Zaufanie do nauki osłabło podczas pandemii, eksperci spierali się za sobą i często reprezentowali sprzeczne poglądy.
Zrozumienie naturalnej niepewności towarzyszącej nauce może pomóc w odbudowie tego zaufania.
Dowody, które są przedatowane często mają naturę niepewności, oceniamy je w świetle tego, co już wiemy, w miarę, jak poszerzamy swoją wiedzę nasza pewność siebie wzrasta.
Na przykład, kiedy w 2029 roku wirus SARS-COV-2 po raz pierwszy wywołał globalną pandemię, naukowcy starali się zrozumieć, w jaki sposób wirus rozprzestrzenia się, mutuje i wpływa na różne grupy ludzi. Wyniki badań i oparte na nich zalecenia dotyczące zdrowia publicznego zmieniały się w czasie, ponieważ badania obejmowały większe grupy ludzi w różnych obszarach i sytuacjach.
Byliśmy sfrustrowani i zdezorientowani, otrzymywaliśmy sprzeczne przekazy.
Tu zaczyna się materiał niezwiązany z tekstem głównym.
(* ===== verification/EndToEnd.v ===== *)
(** The library and the daemon together.  The client stubs of generator/c.ml
    and the daemon's of generator/daemon.ml are modelled here; the bytes one
    side hands over are fed to the other. *)

From S2P Require Import Prelude Xdr Protocol Handle Events Conn LibProto LibProtoSpec LibProtoSafe DaemonProto DaemonSpec Config.
Local Open Scope Z_scope.

(** * The stubs (generator/c.ml) *)

Section stubs.
Context {C : Type} `{ConnOps C}.

(** guestfs___string_to_errno (generated code) is a parameter. *)
Variable string_to_errno : list byte -> Z.
(** The value of g->trace when the stub was entered, and the error code of the
    stub's return type (-1 or NULL). *)
Variable trace_flag : bool.
Variable errcode : string.

Definition trace_line (line : string) : M (lib C) unit :=
  on_g (fun g => if trace_flag then guestfs___call_callbacks_message g GUESTFS_EVENT_TRACE (bytes_of_string line) else g).
Definition trace_return_error (name : string) : M (lib C) unit :=
  on_g (fun g => if trace_flag then guestfs___trace g (name +:+ " = " +:+ errcode +:+ " (error)") else g).

Definition report_reply_error (name : string) (err : guestfs_message_error) (g : guestfs_h) : guestfs_h :=
  let errnum := match errno_string err with [] => 0 | s => string_to_errno s end in
  let msg := name +:+ ": " +:+ string_of_bytes (error_message err) in
  if errnum <=? 0 then error g msg else guestfs___error_errno g errnum msg.

(** From the label [read_reply] of a stub on: 0 and the result, or -1. *)
Definition stub_reply {A} (name : string) (proc_nr serial : Z)
    (xdrp : option (list byte -> option (A * list byte))) : M (lib C) (Z * option A) :=
  let* (r, rep) := guestfs___recv name xdrp in
  if r =? -1 then trace_return_error name ;;; ret (-1, None) else
  r <- guestfs___check_reply_header (reply_hdr rep) proc_nr serial ;;
  if r =? -1 then trace_return_error name ;;; ret (-1, None) else
  if hdr_status (reply_hdr rep) =? GUESTFS_STATUS_ERROR then
    trace_return_error name ;;;
    on_g (report_reply_error name (reply_err rep)) ;;; ret (-1, None)
  else ret (0, reply_ret rep).

(** A FileOut parameter. *)
Definition stub_recv_file (name filename : string) : M (lib C) Z :=
  r <- guestfs___recv_file filename ;;
  if r =? -1 then trace_return_error name ;;; ret (-1) else ret 0.

(** A FileIn parameter: sending the file, and what follows until the reply is
    read.  [inl r] returns. *)
Definition stub_send_file (name filename : string) : M (lib C) (Z + unit) :=
  r <- guestfs___send_file filename ;;
  if r =? -1 then trace_return_error name ;;; guestfs___recv_discard name ;;; ret (inl (-1))
  else ret (inr tt).

(** The part of a stub with one FileOut parameter and no result from the label
    [read_reply] on. *)
Definition stub_download (name : string) (proc_nr serial : Z) (filename : string) : M (lib C) Z :=
  let* (r, _) := stub_reply (A := unit) name proc_nr serial None in
  if r =? -1 then ret (-1) else stub_recv_file name filename.

(** A stub from the call of guestfs___check_appliance_up on: the arguments are
    marshalled by [xdr_args], at most one file goes in and one comes out,
    [show] traces the result. *)
Definition stub_body {A} (name : string) (proc_nr progress_hint optargs_bitmask : Z)
    (xdr_args : option (xenc -> option xenc)) (filein fileout : option string)
    (xdr_ret : option (list byte -> option (A * list byte))) (show : option A -> string) :
    M (lib C) (Z * option A) :=
  r <- guestfs___check_appliance_up name ;;
  if r =? -1 then trace_return_error name ;;; ret (-1, None) else
  serial <- guestfs___send proc_nr progress_hint optargs_bitmask xdr_args ;;
  if serial =? -1 then trace_return_error name ;;; ret (-1, None) else
  sent <- (match filein with Some f => stub_send_file name f | None => ret (inr tt) end) ;;
  match sent with
  | inl _ => ret (-1, None)
  | inr _ =>
      let* (r, ret_v) := stub_reply name proc_nr serial xdr_ret in
      if r =? -1 then ret (-1, None) else
      r <- (match fileout with Some f => stub_recv_file name f | None => ret 0 end) ;;
      if r =? -1 then ret (-1, None) else
      trace_line (name +:+ " = " +:+ show ret_v) ;;; ret (0, ret_v)
  end.

End stubs.

(** guestfs_<name> for a procedure of the daemon. *)
Definition daemon_stub {C A} `{ConnOps C} string_to_errno errcode (name args : string)
    (proc_nr progress_hint optargs_bitmask : Z) (xdr_args : option (xenc -> option xenc))
    (filein fileout : option string) (xdr_ret : option (list byte -> option (A * list byte)))
    (show : option A -> string) : M (lib C) (Z * option A) := fun l =>
  let trace_flag := trace (g_cfg (l_g l)) in
  (on_g (fun g => guestfs___call_callbacks_message g GUESTFS_EVENT_ENTER (bytes_of_string name)) ;;;
   trace_line trace_flag (name +:+ args) ;;;
   stub_body string_to_errno trace_flag errcode name proc_nr progress_hint optargs_bitmask xdr_args
     filein fileout xdr_ret show) l.

Lemma quiet_traced_error tf name g msg : quiet g (if tf : bool then guestfs___trace g (name +:+ msg) else g).
Proof. destruct tf; [apply quiet_call_callbacks_message|auto with guestfs]. Qed.
Lemma quiet_traced tf g msg :
  quiet g (if tf : bool then guestfs___call_callbacks_message g GUESTFS_EVENT_TRACE msg else g).
Proof. destruct tf; auto with guestfs. Qed.
Lemma quiet_report_reply_error s2e name e g : quiet g (report_reply_error s2e name e g).
Proof. unfold report_reply_error. case_if; auto with guestfs. Qed.

(** The daemon's stub (generator/daemon.ml) of a procedure without optional
    arguments or files that is always available: refuse a bitmask, decode,
    call, reply.  [f] is do_X: the errno and message it gives
    reply_with_error_errno, or its result. *)
Definition serve {A B} `{XdrCodec A} `{XdrCodec B} (f : A -> (Z * list byte) + B)
    (s : list byte) : dm unit := fun d =>
  if negb (d_optargs_bitmask d =? 0) then
    reply_with_error ("header optargs_bitmask field must be passed as 0 for calls that " +:+
                      "don't take optional arguments") d
  else
  match xdr_get (A := A) s with
  | None => reply_with_error "daemon failed to decode procedure arguments" d
  | Some (a, _) =>
      match f a with
      | inl (errnum, msg) => reply_with_error_errno errnum msg d
      | inr b => DaemonProto.reply (Some (xdr_put b)) d
      end
  end.

(** * Feeding *)

Section feed.
Context {C : Type} `{ConnFeed C}.

Definition lib_feed (bs : list byte) (l : lib C) : lib C :=
  l <| l_conn ::= fmap (conn_feed bs) |>.

Lemma lib_feed_healthy bs l : lib_healthy l -> lib_healthy (lib_feed bs l).
Proof. unfold lib_healthy, lib_feed. destruct l as [g [c|] io]; cbn; [apply conn_feed_healthy|done]. Qed.
Lemma lib_feed_inbox bs l : lib_healthy l -> lib_inbox (lib_feed bs l) = lib_inbox l ++ bs.
Proof. unfold lib_healthy, lib_feed, lib_inbox. destruct l as [g [c|] io]; cbn; [apply conn_feed_inbox|done]. Qed.
Lemma lib_feed_io bs l : l_io (lib_feed bs l) = l_io l.
Proof. done. Qed.

(** What [l'] has handed over since [l]. *)
Definition lib_sent_since (l l' : lib C) : list byte := drop (length (lib_outbox l)) (lib_outbox l').
Definition d_sent_since (d d' : daemon) : list byte := drop (length (d_sent d)) (d_sent d').

Lemma lib_sent_since_app l l' bs : lib_outbox l' = lib_outbox l ++ bs -> lib_sent_since l l' = bs.
Proof. unfold lib_sent_since. intros ->. apply drop_app_length. Qed.
Lemma d_sent_since_app d d' bs : d_sent d' = d_sent d ++ bs -> d_sent_since d d' = bs.
Proof. unfold d_sent_since. intros ->. apply drop_app_length. Qed.

(** ** Replies match requests *)

Lemma reply_header_typed d st : d_healthy d -> is_s32 st -> header_typed (reply_header d st).
Proof. intros [] ?. split_and!; cbn; try done; apply u32_bound. Qed.

Lemma check_reply_header_ok d st proc serial (l : lib C) :
  d_proc_nr d = proc -> d_serial d = serial ->
  guestfs___check_reply_header (reply_header d st) proc serial l = (Ret 0, l).
Proof.
  intros <- <-. unfold guestfs___check_reply_header, reply_header. cbn [hdr_prog hdr_vers hdr_direction hdr_proc hdr_serial].
  by rewrite !Z.eqb_refl.
Qed.

(** The reply half of a stub on an [ok_reply] and on an [error_reply]. *)
Lemma stub_reply_ok {A} s2e tf ec name (get : option (list byte -> option (A * list byte))) d body v ps rest (l : lib C) :
  lib_healthy l -> d_healthy d -> Forall progress_typed ps ->
  zlength body <= GUESTFS_MESSAGE_MAX - 40 ->
  lib_inbox l = progress_frames ps ++ ok_reply d body ++ rest ->
  (match get with None => v = None | Some g => exists x t, g body = Some (x, t) /\ v = Some x end) ->
  exists l', stub_reply s2e tf ec name (d_proc_nr d) (d_serial d) get l = (Ret (0, v), l') /\
    exch_io (progress_frames ps ++ ok_reply d body) [] l l'.
Proof.
  intros Hh Hd Hps Hb Hi Hget. unfold stub_reply.
  destruct (recv_spec name get [] ps (reply_header d GUESTFS_STATUS_OK) body rest l
    (mk_reply (reply_header d GUESTFS_STATUS_OK) zero_error v)) as (l' & E & X); try done.
  - by apply reply_header_typed.
  - unfold message_ok. rewrite zlength_app, zlength_header_wire. pose proof (zlength_nonneg body). lia.
  - unfold decode_reply. cbn [hdr_status reply_header]. change (GUESTFS_STATUS_OK =? GUESTFS_STATUS_ERROR) with false.
    cbn iota. destruct get as [g|]; [|by subst]. destruct Hget as (x & t & -> & ->). done.
  - exists l'. mstep E. cbn [Z.eqb reply_hdr].
    rewrite (bind_Ret _ _ _ _ _ (check_reply_header_ok d GUESTFS_STATUS_OK _ _ l' eq_refl eq_refl)). by split.
Qed.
Według Pew Research Center nastąpił w Stanach Zjednoczonych spadek zaufania do naukowców z 86% – w styczniu 2019, do 77% – w końcu 20021 roku. Tylko 29% przyznało, że ma „duże zaufanie”.
Problem polega między innymi na tym, że kiedy nauczamy poprzez przekazywanie zbioru faktów, to uczący odbierają je jako ustalone i pewne. W dorosłym świecie mamy do czynienia z opiniami, z których musimy sami wybrać, te które są właściwe.
W raporcie opublikowanym 14 czerwca w czasopiśmie Science & Education , Rosenberg i Marcus Kubsch, wykładowcy fizyki w Instytucie Leibniz Institute for Science and Mathematics Education w Kilonii w Niemczech, stwierdzili, że uczniowie już na poziomie niższych klas, potrzebują większego kontaktu z pojęciami subiektywnie prawdopodobnymi.
Alex Edwards, nauczyciel nauk ścisłych w klasie 6-8 w niezależnej Tate’s School w Knoxville w stanie Tennessee, zauważył, że poprzez uczenie fragmentaryczne w przedmiotach ścisłych, wzbudzamy nieufność do przedmiotu – jeśli uczniowie nie akceptują stopnia niepewności, trudno im powrócić i wykorzystać znane już fakty.
Na przykład uczniowie mogą nauczyć się we wczesnych klasach, że Ziemia jest kulą, a nie płaskim dyskiem, a później dowiadują się, że obrót planety sprawia, że jest ona raczej spłaszczoną sferoidą niż idealną kulą. Pierwotna informacja jest podważona.
Nauczyciele przedmiotów ścisłych powinni pomóc uczniom zrozumieć zmienność, prawdopodobieństwo i niepewność, jako część normalnego procesu naukowego. Kształcące może być to, że różne zespoły otrzymują różne wyniki eksperymentów i że to zależy od warunków przeprowadzenia tego eksperymentu.
Pomoc w zaakceptowaniu niepewności może być:
- otwartość na nowe informacje,
- nieprzywiązywanie się do informacji płynących z odkryć,
- ocenianie nowych dowodów w świetle wcześniejszych informacji,
- rozważanie alternatywnych wyjaśnień zjawisk.
Alex Edwards zadaje uczniom szóstej klasy zwodniczo proste pytanie: Czy chłopcy czy dziewczęta z szóstej klasy są wyżsi wzrostem?
Nauczyciel pozwala uczniom samym dojść do wniosków, często uczniowie dokonują pomiarów i analizują wyniki. Wyniki zależą od dokładności pomiaru. Zespoły otrzymują różne wyniki. Okazuje się, że niektórzy uczniowie są albo bardzo wysocy, albo bardzo niscy. Wykresy średniego wzrostu chłopców i dziewcząt przeważnie wyglądają podobnie. Stąd wniosek, że nie ma jednej odpowiedzi na zadane pytanie. Potem uczniowie zastanawiają się, czy odpowiedź na to pytanie byłaby taka sama w innej klasie lub w innym kraju?
Tu można zasiać niepewność – modele naukowe nie zawsze są poprawne, nauka jest procesem, a nie tylko zbiorem faktów.